Saturday, December 1, 2007

Maine-inspired Poetry

Hey All! I'm stuck in the Portland, ME airport--my flight from Chicago to GR was canceled due to freezing rain, so the airline got me on a competitor's flight into Cleveland, then home. No biggie. Better safe than too dead to be sorry, as I say. However, I had to PAY to use the airport's wireless and there's only ONE electrical outlet for every hundred or so seats. I'm not complaining, just surprised that even this small airport hasn't moved to become more business-traveler friendly. The Starbucks tastes the same, though.

Yesterday, as I said my goodbyes to my Cottage By The Sea, I managed to write a few lines about the moornise the night before. The beginnings of a poem, methinks. Me also thinks that more will come as I process everything I saw and did. I think now that my non-writing while in Maine was more because of my desire to be on the road seeing and doing, instead of writing. Perhaps the next time, or the time after, I'll be more inclined to sit by the water and put thoughts on paper. For this first trip, I needed to experience everything.

The other thing is/was sensory overload. Sometimes I get so numb, or maybe paralyzed is a better word, because I have absorbed too much--too much color, texture, mental videos, information, too many smells, too many new ideas, etc. I tend to become unable to do anything but veg out. I play solitaire or online Euchre, stare at TV, or read, just to focus my senses on only one thing so my brain can process all the other stuff.

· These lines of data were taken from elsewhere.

Lemma kill_absent square keep rest :
  square ∉ keep -> kill square (keep ++ square :: rest) = keep ++ rest.
Proof.
  induction keep as [|s keep IH]; intros Hnot; simpl.
  - destruct (decide (square = square)); congruence.
  - destruct (decide (s = square)) as [->|Hne].
    + exfalso. apply Hnot. left.
    + f_equal. apply IH. intros Hin. apply Hnot. right. exact Hin.
Qed.

Lemma kill_all_filter f keep l :
  (forall s, s ∈ keep -> f s = false) ->
  kill_all (List.filter f l) (keep ++ l)
  = keep ++ List.filter (fun s => negb (f s)) l.
Proof.
  revert keep. induction l as [|a l IH]; intros keep Hkeep.
  - reflexivity.
  - simpl List.filter. destruct (f a) eqn:Hfa; simpl negb; cbv iota.
    + unfold kill_all; simpl fold_left. rewrite kill_absent.
      * apply IH, Hkeep.
      * intros Hin. apply Hkeep in Hin. congruence.
    + replace (keep ++ a :: l) with ((keep ++ [a]) ++ l)
        by (rewrite <- app_assoc; reflexivity).
      rewrite IH.
      * rewrite <- app_assoc. reflexivity.
      * intros s Hs. apply elem_of_app in Hs as [Hs|Hs]; [auto|].
        apply list_elem_of_singleton in Hs. congruence.
Qed.

Lemma kill_all_missed group :
  kill_all (List.filter is_missed group) group
  = List.filter (fun s => negb (is_missed s)) group.
Proof.
  apply (kill_all_filter is_missed []). intros s Hs. inversion Hs.
Qed.

(** What the block under [if not game_state['game_over']] computes *)
Lemma game_logic_eq st k :
  let p := (Paddle_update (paddle st) k (game_state st) (control_queue st)).1.1 in
  let moved := List.map FallingSquare_update (falling_squares_pygame_group st) in
  let free := List.filter (fun s => negb (is_caught p s)) moved in
  let kept := List.filter (fun s => negb (is_missed s)) free in
  let gs := game_state st in
  let lv := lives gs - count is_missed free in
  game_logic st k
  = mkLoop (mkGameState (rect_x (paddle_rect p)) (List.map square_dict kept)
              (score gs + count (is_caught p) moved) lv
              (game_over gs || (lv <=? 0)))
      [] p kept (square_id_counter st) (running st).
Proof.
  cbv zeta. unfold game_logic, is_caught.
  destruct (Paddle_update_frame (paddle st) k (game_state st) (control_queue st))
    as [x ->].
  cbn [fst snd].
  set (p := mkPaddle _ _).
  set (moved := List.map FallingSquare_update _).
  unfold spritecollide. rewrite partition_as_filter.
  set (free := List.filter _ moved).
  rewrite score_caught_eq, miss_loop_eq. cbv zeta. simpl app.
  rewrite kill_all_missed.
  assert (Hp : rect_x (paddle_rect p) = x) by reflexivity. rewrite Hp.
  pose proof (count_nonneg is_missed free) as Hn.
  set (n := count is_missed free) in *.
  set (c := length (List.filter _ moved)).
  unfold count. fold c.
  clearbody n free c moved p.
  destruct (game_state st) as [px sqs sc lv go]; simpl.
  destruct (Z.leb_spec (lv - n) 0); simpl.
  - rewrite orb_true_r. reflexivity.
  - rewrite andb_false_r, orb_false_r. reflexivity.
Qed.

(** ** The event loop *)

Lemma handle_event_frame st e :
  game_state (handle_event st e) = game_state st
  /\ control_queue (handle_event st e) = control_queue st
  /\ paddle (handle_event st e) = paddle st.
Proof.
  destruct e; simpl; try (repeat split; reflexivity).
  destruct (game_over (game_state st)); simpl; repeat split; reflexivity.
Qed.

Lemma handle_events_frame es st :
  game_state (fold_left handle_event es st) = game_state st
  /\ control_queue (fold_left handle_event es st) = control_queue st
  /\ paddle (fold_left handle_event es st) = paddle st.
Proof.
  revert st. induction es as [|e es IH]; intros st; simpl.
  - repeat split; reflexivity.
  - destruct (IH (handle_event st e)) as (-> & -> & ->).
    apply handle_event_frame.
Qed.

Lemma handle_event_game_over st e :
  game_over (game_state st) = true ->
  falling_squares_pygame_group (handle_event st e)
  = falling_squares_pygame_group st
  /\ square_id_counter (handle_event st e) = square_id_counter st.
Proof.
  intros Hgo. destruct e; simpl; rewrite ?Hgo; simpl; split; reflexivity.
Qed.

Lemma handle_events_game_over es st :
  game_over (game_state st) = true ->
  falling_squares_pygame_group (fold_left handle_event es st)
  = falling_squares_pygame_group st
  /\ square_id_counter (fold_left handle_event es st) = square_id_counter st.
Proof.
  revert st. induction es as [|e es IH]; intros st Hgo; simpl.
  - split; reflexivity.
  - destruct (handle_event_game_over st e Hgo) as [Hg Hc].
    destruct (IH (handle_event st e)) as [-> ->].
    + destruct (handle_event_frame st e) as (-> & _). exact Hgo.
    + split; assumption.
Qed.

Lemma after_events_frame st inp :
  game_state (after_events st inp) = game_state st
  /\ control_queue (after_events st inp) = control_queue st ++ arrivals inp
  /\ paddle (after_events st inp) = paddle st.
Proof.
  unfold after_events.
  destruct (handle_events_frame (events inp) (enqueue st (arrivals inp)))
    as (-> & -> & ->).
  repeat split; reflexivity.
Qed.

(** One iteration, in terms of its three phases *)
Lemma game_tick_unfold st inp :
  game_tick st inp
  = game_over_screen
      (if negb (game_over (game_state st))
       then game_logic (after_events st inp) (keys inp)
       else after_events st inp)
      (keys inp).
Proof.
  unfold game_tick. fold (after_events st inp).
  destruct (after_events_frame st inp) as (-> & _). reflexivity.
Qed.

(** ** Square ids *)

Lemma square_name_inj a b : square_name a = square_name b -> a = b.
Proof.
  unfold square_name. intros H. simpl in H.
  injection H as H. exact (inj pretty _ _ H).
Qed.

Lemma NoDup_map_filter {A B} (f : A -> B) (t : A -> bool) (l : list A) :
  NoDup (List.map f l) -> NoDup (List.map f (List.filter t l)).
Proof.
  induction l as [|a l IH]; simpl; intros Hnd; [exact Hnd|].
  apply NoDup_cons in Hnd as [Hnot Hnd].
  destruct (t a); simpl; [apply NoDup_cons; split|]; auto.
  intros Hin. apply Hnot.
  apply list_elem_of_In, in_map_iff in Hin as (x & Hx & Hin).
  apply list_elem_of_In, in_map_iff. exists x. split; [exact Hx|].
  apply filter_In in Hin. tauto.
Qed.

Lemma ids_ok_filter counter t group :
  ids_ok counter group -> ids_ok counter (List.filter t group).
Proof.
  intros [Hall Hnd]. split.
  - apply List.Forall_forall. intros s Hs. apply filter_In in Hs as [Hs _].
    eapply List.Forall_forall in Hall; eauto.
  - apply NoDup_map_filter, Hnd.
Qed.

Lemma ids_ok_update counter group :
  ids_ok counter group -> ids_ok counter (List.map FallingSquare_update group).
Proof.
  intros [Hall Hnd]. split.
  - apply List.Forall_forall. intros s Hs.
    apply in_map_iff in Hs as (s0 & <- & Hs0).
    eapply List.Forall_forall in Hall; [|exact Hs0]. exact Hall.
  - rewrite List.map_map. simpl. exact Hnd.
Qed.

Lemma ids_ok_spawn counter group dx dy :
  0 <= counter -> ids_ok counter group ->
  ids_ok (counter + 1)
    (group ++ [FallingSquare_init (square_name (counter + 1)) dx dy]).
Proof.
  intros Hc [Hall Hnd]. split.
  - apply List.Forall_forall. intros s Hs. apply in_app_iff in Hs as [Hs|Hs].
    + eapply List.Forall_forall in Hall as (n & Hn & Hid); eauto.
      exists n. split; [lia | exact Hid].
    + destruct Hs as [<-|[]]. exists (counter + 1). split; [lia | reflexivity].
  - rewrite List.map_app. simpl. apply NoDup_app. split; [exact Hnd|].
    split; [|apply NoDup_singleton].
    intros id Hid Hnew. apply list_elem_of_singleton in Hnew. subst id.
    apply list_elem_of_In, in_map_iff in Hid as (s & Hs & Hin).
    eapply List.Forall_forall in Hall as (n & Hn & Hid); eauto.
    rewrite Hid in Hs. apply square_name_inj in Hs. lia.
Qed.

Jigsaw puzzles are good for this purpose, too.

Does anyone else have this problem? Does it negatively affect your writing? How do you deal with it?

I also discovered on this trip that because I write so much on assignment, when I don't have an assignment to write about I can't come up with anything on my own. I go blank, and because writing then becomes a chore, I don't PBIC (Plunk Butt In Chair). If I did PBIC, chances are I'd come up with something to write about. Hmmmm. OK, guess I just solved that conundrum by writing about it!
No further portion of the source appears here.